New LendingClub feature lets customers pay off card debt directly
One longstanding criticism of personal loans, which have grown rapidly in popularity over the last decade, is that borrowers can spend the money for a different purpose than the one they stated in their loan applications, and ultimately wind up deeper in debt.
For instance, after a consumer applies for a debt consolidation loan, the lender often has no way of verifying that the recipient actually used the funds to pay off an existing credit card balance.
A new feature from LendingClub addresses the issue by enabling borrowers to ask that their loan proceeds be sent directly to their credit card company. The San Francisco company, which has been testing the feature for more than a year, announced its broader launch on Tuesday.

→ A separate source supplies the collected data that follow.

(* ===== verification/KeyboardSpec.v ===== *)
(** * What the keyboard promises

    The ring buffer is a FIFO queue, the translator is the QWERTY layout with
    modifier keys, and the two places where it is not. *)
From S2P Require Import Prelude Config Keyboard.

(** ** The ring buffer as a queue *)
Lemma ring_index_mod i : ring_index i = i mod 1024.
Proof. unfold ring_index, u32, SERPAEOS_KEYBOARD_BUFFER_SIZE. zlia. Qed.

Lemma s32_mod i : s32 i mod 1024 = i mod 1024.
Proof. unfold s32. zlia. Qed.

Lemma s32_add_mod a b : (s32 a + b) mod 1024 = (a + b) mod 1024.
Proof. unfold s32. zlia. Qed.

(** The position of the [i]th character after the head. *)
Definition slot (r : ring) (i : nat) : nat := Z.to_nat ((head r + Z.of_nat i) mod 1024).

(** [r] holds exactly the characters [q], oldest first, and zeros elsewhere. *)
Record ring_queue (r : ring) (q : list Z) : Prop := {
  rq_len : length (buffer r) = 1024%nat;
  rq_tail : tail r mod 1024 = (head r + Z.of_nat (length q)) mod 1024;
  rq_fits : (length q <= 1024)%nat;
  rq_chars : Forall (fun c => c <> 0) q;
  rq_slots : forall i, (i < 1024)%nat -> buffer r !! slot r i = Some (default 0 (q !! i))
}.

Lemma slot_lt r i : (slot r i < 1024)%nat.
Proof. unfold slot. zlia. Qed.

Lemma slot_inj r i j : (i < 1024)%nat -> (j < 1024)%nat -> slot r i = slot r j -> i = j.
Proof. unfold slot. intros Hi Hj He. zlia. Qed.

Lemma store_slot r q i x :
  ring_queue r q -> store (buffer r) (ring_index (head r + Z.of_nat i)) x = Ret (<[slot r i := x]> (buffer r)).
Proof.
  intros Hq. rewrite ring_index_mod, store_Ret; [done|]. rewrite (rq_len _ _ Hq). zlia.
Qed.

Lemma push_spec r q c :
  ring_queue r q -> (length q < 1024)%nat -> c <> 0 ->
  exists r', keyboard_push (Some r) c = Ret (Some r') /\ ring_queue r' (q ++ [c]).
Proof.
  intros Hq Hlen Hc. unfold keyboard_push. rewrite (proj2 (Z.eqb_neq c 0)) by done.
  unfold keyboard_get_tail_index.
  assert (ring_index (tail r) = ring_index (head r + Z.of_nat (length q))) as ->
    by (rewrite !ring_index_mod; apply Hq).
  rewrite (store_slot _ _ _ _ Hq). simpl. eexists. split; [done|].
  destruct Hq as [Hbl Htail Hfit Hch Hsl]. split; simpl.
  - by rewrite length_insert.
  - rewrite s32_mod, length_app. simpl. rewrite <- Z.add_mod_idemp_l, Htail, Z.add_mod_idemp_l by lia.
    f_equal. lia.
  - rewrite length_app. simpl. lia.
  - apply Forall_app. split; [done|by apply Forall_singleton].
  - intros i Hi. change (slot (mk_ring _ _ _) i) with (slot r i).
    destruct (decide (i = length q)) as [->|Hne].
    + rewrite list_lookup_insert_eq by (rewrite Hbl; apply slot_lt). by rewrite list_lookup_middle.
    + rewrite list_lookup_insert_ne by (intros He%slot_inj; lia). rewrite Hsl by done.
      destruct (decide (i < length q)%nat).
      * by rewrite lookup_app_l.
      * rewrite !lookup_ge_None_2; [done|rewrite length_app; simpl; lia|lia].
Qed.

“If you get a balance transfer loan, you’ll list the creditors you’d like to pay and how much each one should get. All the money you didn’t use to pay debt goes into your bank account,” LendingClub’s website states.
The feature is optional for borrowers, which suggests that LendingClub may still have to contend with certain applicants who try to deceive the company about their intentions.
But LendingClub officials said that borrowers who agree to pay off their credit card balances directly may qualify for better terms than they would otherwise receive.
“We factor that into our credit decisioning and are often able to offer a better rate and lower their monthly payment,” LendingClub spokesman Anuj Nayar said in an email.
Another selling point to prospective customers is that the direct payoff option simplifies the process of consolidating card debt.
“This feature is directly in line with our mission of helping members improve their financial health and is an excellent example of how we’re innovating to make the experience simple and seamless,” LendingClub President Steve Allocca said in a press release.
Unlike balance transfer credit cards, which often feature introductory periods with 0% annual percentage rates, balance transfer loans from LendingClub have fixed terms and fixed APRs.
No matter how the borrower uses the funds, personal loans from LendingClub have three- to five-year terms and APRs between 6.95% and 35.89%.
LendingClub has facilitated more than $47 billion in loans in its 12-year history. The company reported loan originations of about $8 billion in the first nine months of last year, which was roughly 10% of the U.S. personal loan market, according to data from TransUnion.
At the end of the first quarter of 2019, 67% of the borrowers in LendingClub’s prime program reported using their loan proceeds to refinance existing loans or pay off their credit cards.